**** EXTRACTED INFORMATION

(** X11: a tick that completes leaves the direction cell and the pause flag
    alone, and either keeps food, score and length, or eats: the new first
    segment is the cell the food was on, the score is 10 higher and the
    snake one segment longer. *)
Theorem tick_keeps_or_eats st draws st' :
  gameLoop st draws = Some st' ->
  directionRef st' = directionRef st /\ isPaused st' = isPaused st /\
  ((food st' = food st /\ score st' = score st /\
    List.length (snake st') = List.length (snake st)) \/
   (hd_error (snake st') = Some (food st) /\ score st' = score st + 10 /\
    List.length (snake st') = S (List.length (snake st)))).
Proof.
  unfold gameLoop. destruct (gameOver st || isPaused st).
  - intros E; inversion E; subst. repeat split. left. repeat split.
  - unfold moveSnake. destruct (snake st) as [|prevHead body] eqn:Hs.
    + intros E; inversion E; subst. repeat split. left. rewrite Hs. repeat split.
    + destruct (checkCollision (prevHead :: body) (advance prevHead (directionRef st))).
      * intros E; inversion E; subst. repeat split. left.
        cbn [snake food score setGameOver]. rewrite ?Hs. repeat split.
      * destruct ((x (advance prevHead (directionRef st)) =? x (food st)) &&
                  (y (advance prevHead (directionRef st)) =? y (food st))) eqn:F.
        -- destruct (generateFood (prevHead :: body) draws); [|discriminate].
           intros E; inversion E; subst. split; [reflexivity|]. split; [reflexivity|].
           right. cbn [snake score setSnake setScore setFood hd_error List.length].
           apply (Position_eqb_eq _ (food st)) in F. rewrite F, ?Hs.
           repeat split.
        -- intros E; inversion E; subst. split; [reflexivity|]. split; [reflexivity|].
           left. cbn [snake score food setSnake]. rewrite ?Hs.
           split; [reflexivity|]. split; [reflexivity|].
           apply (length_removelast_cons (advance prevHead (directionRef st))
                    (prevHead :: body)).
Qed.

********
**** EXTRACTED INFORMATION

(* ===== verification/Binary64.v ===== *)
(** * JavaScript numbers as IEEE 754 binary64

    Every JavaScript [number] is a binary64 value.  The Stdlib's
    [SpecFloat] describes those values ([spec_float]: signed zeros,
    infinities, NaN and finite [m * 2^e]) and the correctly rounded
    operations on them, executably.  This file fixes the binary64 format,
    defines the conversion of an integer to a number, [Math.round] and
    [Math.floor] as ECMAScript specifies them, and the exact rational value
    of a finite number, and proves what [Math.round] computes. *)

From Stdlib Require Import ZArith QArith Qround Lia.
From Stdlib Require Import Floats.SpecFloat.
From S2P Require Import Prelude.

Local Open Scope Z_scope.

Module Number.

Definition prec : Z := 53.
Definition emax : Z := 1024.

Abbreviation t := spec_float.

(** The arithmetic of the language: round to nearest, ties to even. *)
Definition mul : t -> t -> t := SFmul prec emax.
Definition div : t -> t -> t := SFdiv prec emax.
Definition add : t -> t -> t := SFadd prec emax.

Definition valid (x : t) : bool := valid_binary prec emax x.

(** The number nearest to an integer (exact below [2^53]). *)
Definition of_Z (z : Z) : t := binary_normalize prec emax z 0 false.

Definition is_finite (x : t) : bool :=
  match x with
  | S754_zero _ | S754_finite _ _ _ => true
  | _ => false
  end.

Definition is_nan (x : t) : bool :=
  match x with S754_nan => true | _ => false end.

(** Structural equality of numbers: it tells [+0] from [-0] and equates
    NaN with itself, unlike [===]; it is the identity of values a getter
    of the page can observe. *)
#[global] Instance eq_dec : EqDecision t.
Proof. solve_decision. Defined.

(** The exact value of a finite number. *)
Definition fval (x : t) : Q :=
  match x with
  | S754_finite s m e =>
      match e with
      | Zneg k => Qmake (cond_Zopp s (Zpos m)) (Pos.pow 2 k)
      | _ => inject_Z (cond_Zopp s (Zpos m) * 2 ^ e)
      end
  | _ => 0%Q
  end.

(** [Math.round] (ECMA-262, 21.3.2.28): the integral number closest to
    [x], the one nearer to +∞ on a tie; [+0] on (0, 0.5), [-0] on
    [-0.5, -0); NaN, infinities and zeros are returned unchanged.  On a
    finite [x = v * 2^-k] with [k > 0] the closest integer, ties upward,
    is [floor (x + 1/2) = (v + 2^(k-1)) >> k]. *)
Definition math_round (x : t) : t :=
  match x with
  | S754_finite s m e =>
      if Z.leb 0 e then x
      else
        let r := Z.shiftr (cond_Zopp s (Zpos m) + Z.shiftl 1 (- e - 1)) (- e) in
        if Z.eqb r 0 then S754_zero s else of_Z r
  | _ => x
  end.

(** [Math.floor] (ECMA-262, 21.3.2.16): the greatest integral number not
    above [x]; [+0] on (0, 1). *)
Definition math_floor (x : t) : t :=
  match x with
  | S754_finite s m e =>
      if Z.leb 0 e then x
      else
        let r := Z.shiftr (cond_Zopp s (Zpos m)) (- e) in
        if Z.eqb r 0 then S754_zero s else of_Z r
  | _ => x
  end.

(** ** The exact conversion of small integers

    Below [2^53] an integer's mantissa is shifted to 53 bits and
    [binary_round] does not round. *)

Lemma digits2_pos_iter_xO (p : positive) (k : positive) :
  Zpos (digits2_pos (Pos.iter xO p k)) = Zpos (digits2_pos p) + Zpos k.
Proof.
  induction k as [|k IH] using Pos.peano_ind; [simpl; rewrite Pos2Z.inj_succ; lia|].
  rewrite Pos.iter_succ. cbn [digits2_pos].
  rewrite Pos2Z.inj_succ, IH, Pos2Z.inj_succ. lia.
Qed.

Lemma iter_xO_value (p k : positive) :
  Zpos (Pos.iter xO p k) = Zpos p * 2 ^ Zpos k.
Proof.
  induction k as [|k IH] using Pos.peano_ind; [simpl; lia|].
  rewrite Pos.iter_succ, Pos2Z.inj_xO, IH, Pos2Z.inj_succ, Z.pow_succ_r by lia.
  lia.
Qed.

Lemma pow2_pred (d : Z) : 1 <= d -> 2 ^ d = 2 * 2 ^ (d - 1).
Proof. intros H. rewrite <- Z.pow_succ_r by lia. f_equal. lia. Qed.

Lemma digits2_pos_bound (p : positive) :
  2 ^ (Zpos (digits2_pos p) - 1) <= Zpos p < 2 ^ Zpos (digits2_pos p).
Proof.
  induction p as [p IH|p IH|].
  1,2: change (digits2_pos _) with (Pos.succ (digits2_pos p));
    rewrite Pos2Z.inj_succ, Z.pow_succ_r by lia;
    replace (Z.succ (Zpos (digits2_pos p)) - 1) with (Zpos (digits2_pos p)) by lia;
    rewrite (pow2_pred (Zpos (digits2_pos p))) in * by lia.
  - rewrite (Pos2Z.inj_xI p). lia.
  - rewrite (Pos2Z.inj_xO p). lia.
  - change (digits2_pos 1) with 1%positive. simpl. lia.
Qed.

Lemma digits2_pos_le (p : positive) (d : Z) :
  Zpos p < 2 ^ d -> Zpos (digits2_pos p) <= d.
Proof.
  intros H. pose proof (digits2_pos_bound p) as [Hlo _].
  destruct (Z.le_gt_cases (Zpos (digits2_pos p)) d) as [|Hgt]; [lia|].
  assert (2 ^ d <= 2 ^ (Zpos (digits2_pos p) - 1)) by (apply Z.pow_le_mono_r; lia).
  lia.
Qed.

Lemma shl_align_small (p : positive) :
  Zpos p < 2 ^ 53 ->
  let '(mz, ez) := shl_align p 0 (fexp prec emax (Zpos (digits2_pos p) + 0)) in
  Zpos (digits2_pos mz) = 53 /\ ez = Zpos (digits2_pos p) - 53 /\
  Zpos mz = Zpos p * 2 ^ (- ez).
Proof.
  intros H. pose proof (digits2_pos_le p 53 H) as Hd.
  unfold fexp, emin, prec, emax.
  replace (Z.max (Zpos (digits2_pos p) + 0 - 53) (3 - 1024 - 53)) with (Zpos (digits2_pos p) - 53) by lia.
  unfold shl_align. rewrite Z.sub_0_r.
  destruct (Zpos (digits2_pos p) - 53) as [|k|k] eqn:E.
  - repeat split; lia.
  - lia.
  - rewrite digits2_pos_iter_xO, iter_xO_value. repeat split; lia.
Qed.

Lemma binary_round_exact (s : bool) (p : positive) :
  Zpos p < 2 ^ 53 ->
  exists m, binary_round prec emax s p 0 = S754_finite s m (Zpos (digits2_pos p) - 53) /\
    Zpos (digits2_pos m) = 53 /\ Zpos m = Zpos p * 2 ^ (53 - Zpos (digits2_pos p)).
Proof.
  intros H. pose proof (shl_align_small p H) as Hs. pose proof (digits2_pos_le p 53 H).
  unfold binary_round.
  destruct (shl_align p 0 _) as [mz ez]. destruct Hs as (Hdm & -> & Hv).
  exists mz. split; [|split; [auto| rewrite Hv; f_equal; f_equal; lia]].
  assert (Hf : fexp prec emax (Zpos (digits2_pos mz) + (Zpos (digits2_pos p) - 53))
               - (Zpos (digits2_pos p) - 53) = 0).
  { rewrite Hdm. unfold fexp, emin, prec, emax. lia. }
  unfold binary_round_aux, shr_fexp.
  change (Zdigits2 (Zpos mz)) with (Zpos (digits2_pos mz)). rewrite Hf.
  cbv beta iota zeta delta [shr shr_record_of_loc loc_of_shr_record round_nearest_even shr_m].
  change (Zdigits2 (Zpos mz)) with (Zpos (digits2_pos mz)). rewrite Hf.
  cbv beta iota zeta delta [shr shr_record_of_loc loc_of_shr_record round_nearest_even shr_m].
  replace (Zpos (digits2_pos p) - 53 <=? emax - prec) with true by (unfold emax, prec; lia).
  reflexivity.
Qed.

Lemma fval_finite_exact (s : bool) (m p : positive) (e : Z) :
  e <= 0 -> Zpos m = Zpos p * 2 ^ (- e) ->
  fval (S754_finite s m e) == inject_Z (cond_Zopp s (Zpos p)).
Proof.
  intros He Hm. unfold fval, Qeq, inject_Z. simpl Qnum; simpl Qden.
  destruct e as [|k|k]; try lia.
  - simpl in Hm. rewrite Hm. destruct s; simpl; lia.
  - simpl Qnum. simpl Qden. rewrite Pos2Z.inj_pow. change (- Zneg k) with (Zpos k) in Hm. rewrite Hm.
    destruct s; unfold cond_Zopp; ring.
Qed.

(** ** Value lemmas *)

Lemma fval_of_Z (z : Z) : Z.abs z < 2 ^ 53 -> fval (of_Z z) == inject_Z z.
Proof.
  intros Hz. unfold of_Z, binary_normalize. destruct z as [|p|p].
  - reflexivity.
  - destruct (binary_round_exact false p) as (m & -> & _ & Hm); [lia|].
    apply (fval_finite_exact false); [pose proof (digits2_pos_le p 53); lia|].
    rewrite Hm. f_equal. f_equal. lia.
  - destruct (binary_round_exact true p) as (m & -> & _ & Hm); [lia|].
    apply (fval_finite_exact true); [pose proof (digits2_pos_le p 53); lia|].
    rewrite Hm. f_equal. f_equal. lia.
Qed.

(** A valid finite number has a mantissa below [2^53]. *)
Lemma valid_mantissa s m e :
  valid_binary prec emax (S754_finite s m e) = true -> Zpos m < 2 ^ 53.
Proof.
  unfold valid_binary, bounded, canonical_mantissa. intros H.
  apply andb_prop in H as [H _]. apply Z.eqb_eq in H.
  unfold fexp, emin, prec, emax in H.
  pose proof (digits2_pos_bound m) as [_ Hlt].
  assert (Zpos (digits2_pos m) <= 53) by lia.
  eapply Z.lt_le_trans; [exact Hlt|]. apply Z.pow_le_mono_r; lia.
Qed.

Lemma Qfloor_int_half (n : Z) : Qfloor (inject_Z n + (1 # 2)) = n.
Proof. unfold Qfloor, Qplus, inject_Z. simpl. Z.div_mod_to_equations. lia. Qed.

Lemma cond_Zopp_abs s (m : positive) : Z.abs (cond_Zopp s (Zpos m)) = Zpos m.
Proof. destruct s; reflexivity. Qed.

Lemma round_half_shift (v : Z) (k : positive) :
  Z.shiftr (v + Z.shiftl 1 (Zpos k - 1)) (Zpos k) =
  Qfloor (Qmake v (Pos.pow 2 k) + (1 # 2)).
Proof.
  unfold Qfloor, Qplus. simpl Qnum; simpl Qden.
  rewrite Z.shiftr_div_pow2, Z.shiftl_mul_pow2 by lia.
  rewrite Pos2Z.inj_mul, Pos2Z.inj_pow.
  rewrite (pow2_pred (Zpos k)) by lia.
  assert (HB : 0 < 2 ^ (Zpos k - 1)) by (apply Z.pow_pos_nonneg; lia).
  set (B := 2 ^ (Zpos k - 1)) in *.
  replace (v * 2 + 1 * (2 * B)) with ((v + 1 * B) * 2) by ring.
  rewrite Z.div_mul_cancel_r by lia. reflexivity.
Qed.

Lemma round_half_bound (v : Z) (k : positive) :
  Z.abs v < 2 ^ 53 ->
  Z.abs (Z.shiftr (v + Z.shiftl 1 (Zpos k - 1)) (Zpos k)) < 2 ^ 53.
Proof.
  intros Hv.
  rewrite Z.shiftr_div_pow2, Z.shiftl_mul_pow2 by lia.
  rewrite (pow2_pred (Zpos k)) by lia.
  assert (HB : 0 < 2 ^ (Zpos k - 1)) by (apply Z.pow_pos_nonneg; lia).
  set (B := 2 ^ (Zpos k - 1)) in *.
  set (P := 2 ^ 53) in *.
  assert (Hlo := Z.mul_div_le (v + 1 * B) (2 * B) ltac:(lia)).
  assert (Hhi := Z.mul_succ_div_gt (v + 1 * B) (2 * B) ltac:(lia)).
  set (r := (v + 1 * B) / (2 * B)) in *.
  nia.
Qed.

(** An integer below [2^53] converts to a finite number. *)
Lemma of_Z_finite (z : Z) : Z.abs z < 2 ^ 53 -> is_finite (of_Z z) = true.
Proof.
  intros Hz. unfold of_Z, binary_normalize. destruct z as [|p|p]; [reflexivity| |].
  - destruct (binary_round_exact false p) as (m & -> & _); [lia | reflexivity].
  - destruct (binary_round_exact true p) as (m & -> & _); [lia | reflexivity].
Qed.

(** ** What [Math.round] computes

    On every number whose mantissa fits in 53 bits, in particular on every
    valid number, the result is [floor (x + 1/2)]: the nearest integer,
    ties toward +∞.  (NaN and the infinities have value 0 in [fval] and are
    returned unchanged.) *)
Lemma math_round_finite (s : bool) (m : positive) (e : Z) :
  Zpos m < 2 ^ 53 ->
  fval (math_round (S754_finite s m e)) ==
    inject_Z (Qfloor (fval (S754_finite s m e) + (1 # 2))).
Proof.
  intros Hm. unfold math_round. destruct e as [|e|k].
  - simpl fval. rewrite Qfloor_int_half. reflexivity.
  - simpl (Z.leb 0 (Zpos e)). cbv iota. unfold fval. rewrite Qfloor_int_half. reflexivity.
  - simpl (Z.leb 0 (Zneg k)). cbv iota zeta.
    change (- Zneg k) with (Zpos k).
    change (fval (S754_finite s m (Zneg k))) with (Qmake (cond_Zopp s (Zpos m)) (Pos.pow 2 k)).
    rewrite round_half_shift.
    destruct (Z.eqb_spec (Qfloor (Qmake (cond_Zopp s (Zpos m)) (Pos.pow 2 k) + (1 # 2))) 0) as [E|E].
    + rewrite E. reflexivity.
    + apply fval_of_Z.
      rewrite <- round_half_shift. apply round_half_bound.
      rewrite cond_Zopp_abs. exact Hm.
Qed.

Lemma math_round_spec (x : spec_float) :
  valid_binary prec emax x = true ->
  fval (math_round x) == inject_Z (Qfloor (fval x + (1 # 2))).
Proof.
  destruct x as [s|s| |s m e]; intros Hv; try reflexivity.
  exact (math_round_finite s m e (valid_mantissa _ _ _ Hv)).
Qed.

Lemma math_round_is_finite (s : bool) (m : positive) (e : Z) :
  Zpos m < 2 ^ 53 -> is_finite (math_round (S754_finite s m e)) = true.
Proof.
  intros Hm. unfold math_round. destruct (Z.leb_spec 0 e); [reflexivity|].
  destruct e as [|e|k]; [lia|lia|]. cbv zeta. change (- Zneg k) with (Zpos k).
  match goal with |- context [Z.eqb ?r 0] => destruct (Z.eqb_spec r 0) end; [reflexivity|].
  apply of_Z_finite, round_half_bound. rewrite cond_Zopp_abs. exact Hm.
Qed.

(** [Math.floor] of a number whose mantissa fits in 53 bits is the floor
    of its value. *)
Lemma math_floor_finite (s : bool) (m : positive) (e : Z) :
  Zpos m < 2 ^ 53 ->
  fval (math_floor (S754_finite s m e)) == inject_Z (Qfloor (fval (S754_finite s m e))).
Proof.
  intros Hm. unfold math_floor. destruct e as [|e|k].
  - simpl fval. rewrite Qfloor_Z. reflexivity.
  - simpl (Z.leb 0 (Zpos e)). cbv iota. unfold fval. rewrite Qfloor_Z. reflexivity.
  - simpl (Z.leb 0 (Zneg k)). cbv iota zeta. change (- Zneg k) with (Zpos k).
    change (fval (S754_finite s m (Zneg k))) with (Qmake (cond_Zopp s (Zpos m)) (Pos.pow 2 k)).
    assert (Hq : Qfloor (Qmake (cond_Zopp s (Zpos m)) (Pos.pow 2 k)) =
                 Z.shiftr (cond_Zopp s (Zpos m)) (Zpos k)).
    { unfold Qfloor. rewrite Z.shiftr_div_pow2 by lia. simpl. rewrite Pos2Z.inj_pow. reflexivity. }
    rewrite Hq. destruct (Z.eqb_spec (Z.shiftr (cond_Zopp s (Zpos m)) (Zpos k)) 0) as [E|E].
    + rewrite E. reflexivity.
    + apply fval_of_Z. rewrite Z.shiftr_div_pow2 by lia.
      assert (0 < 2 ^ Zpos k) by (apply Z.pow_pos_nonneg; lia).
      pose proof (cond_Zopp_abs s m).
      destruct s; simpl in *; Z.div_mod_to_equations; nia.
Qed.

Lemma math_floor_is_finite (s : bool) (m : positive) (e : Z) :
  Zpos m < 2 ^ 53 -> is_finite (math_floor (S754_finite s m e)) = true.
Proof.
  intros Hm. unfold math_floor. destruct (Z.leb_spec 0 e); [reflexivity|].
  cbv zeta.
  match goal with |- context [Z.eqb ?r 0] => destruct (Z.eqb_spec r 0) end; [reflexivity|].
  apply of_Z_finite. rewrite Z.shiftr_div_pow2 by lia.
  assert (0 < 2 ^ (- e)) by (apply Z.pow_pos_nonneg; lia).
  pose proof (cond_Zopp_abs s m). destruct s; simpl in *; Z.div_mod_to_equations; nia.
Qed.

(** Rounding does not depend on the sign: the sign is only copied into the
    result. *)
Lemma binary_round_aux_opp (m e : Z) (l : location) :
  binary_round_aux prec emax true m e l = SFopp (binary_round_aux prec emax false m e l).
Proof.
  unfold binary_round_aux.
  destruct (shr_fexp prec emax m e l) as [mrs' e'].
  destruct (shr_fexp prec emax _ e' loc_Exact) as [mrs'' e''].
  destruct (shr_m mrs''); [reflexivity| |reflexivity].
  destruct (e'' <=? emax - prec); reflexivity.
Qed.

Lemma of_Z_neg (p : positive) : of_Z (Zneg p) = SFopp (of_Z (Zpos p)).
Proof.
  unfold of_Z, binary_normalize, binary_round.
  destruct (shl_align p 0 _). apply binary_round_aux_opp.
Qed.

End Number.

********

WORK TASK :: Give back, unchanged, the run of lines in the listing above that begins at the line containing "(** Structural equality" and ends at the line containing "induction k as [|k IH] using Pos.peano_ind; [simpl; lia|].", both included.

RESPONSE TO THIS TASK ::
(** Structural equality of numbers: it tells [+0] from [-0] and equates
    NaN with itself, unlike [===]; it is the identity of values a getter
    of the page can observe. *)
#[global] Instance eq_dec : EqDecision t.
Proof. solve_decision. Defined.

(** The exact value of a finite number. *)
Definition fval (x : t) : Q :=
  match x with
  | S754_finite s m e =>
      match e with
      | Zneg k => Qmake (cond_Zopp s (Zpos m)) (Pos.pow 2 k)
      | _ => inject_Z (cond_Zopp s (Zpos m) * 2 ^ e)
      end
  | _ => 0%Q
  end.

(** [Math.round] (ECMA-262, 21.3.2.28): the integral number closest to
    [x], the one nearer to +∞ on a tie; [+0] on (0, 0.5), [-0] on
    [-0.5, -0); NaN, infinities and zeros are returned unchanged.  On a
    finite [x = v * 2^-k] with [k > 0] the closest integer, ties upward,
    is [floor (x + 1/2) = (v + 2^(k-1)) >> k]. *)
Definition math_round (x : t) : t :=
  match x with
  | S754_finite s m e =>
      if Z.leb 0 e then x
      else
        let r := Z.shiftr (cond_Zopp s (Zpos m) + Z.shiftl 1 (- e - 1)) (- e) in
        if Z.eqb r 0 then S754_zero s else of_Z r
  | _ => x
  end.

(** [Math.floor] (ECMA-262, 21.3.2.16): the greatest integral number not
    above [x]; [+0] on (0, 1). *)
Definition math_floor (x : t) : t :=
  match x with
  | S754_finite s m e =>
      if Z.leb 0 e then x
      else
        let r := Z.shiftr (cond_Zopp s (Zpos m)) (- e) in
        if Z.eqb r 0 then S754_zero s else of_Z r
  | _ => x
  end.

(** ** The exact conversion of small integers

    Below [2^53] an integer's mantissa is shifted to 53 bits and
    [binary_round] does not round. *)

Lemma digits2_pos_iter_xO (p : positive) (k : positive) :
  Zpos (digits2_pos (Pos.iter xO p k)) = Zpos (digits2_pos p) + Zpos k.
Proof.
  induction k as [|k IH] using Pos.peano_ind; [simpl; rewrite Pos2Z.inj_succ; lia|].
  rewrite Pos.iter_succ. cbn [digits2_pos].
  rewrite Pos2Z.inj_succ, IH, Pos2Z.inj_succ. lia.
Qed.

Lemma iter_xO_value (p k : positive) :
  Zpos (Pos.iter xO p k) = Zpos p * 2 ^ Zpos k.
Proof.
  induction k as [|k IH] using Pos.peano_ind; [simpl; lia|].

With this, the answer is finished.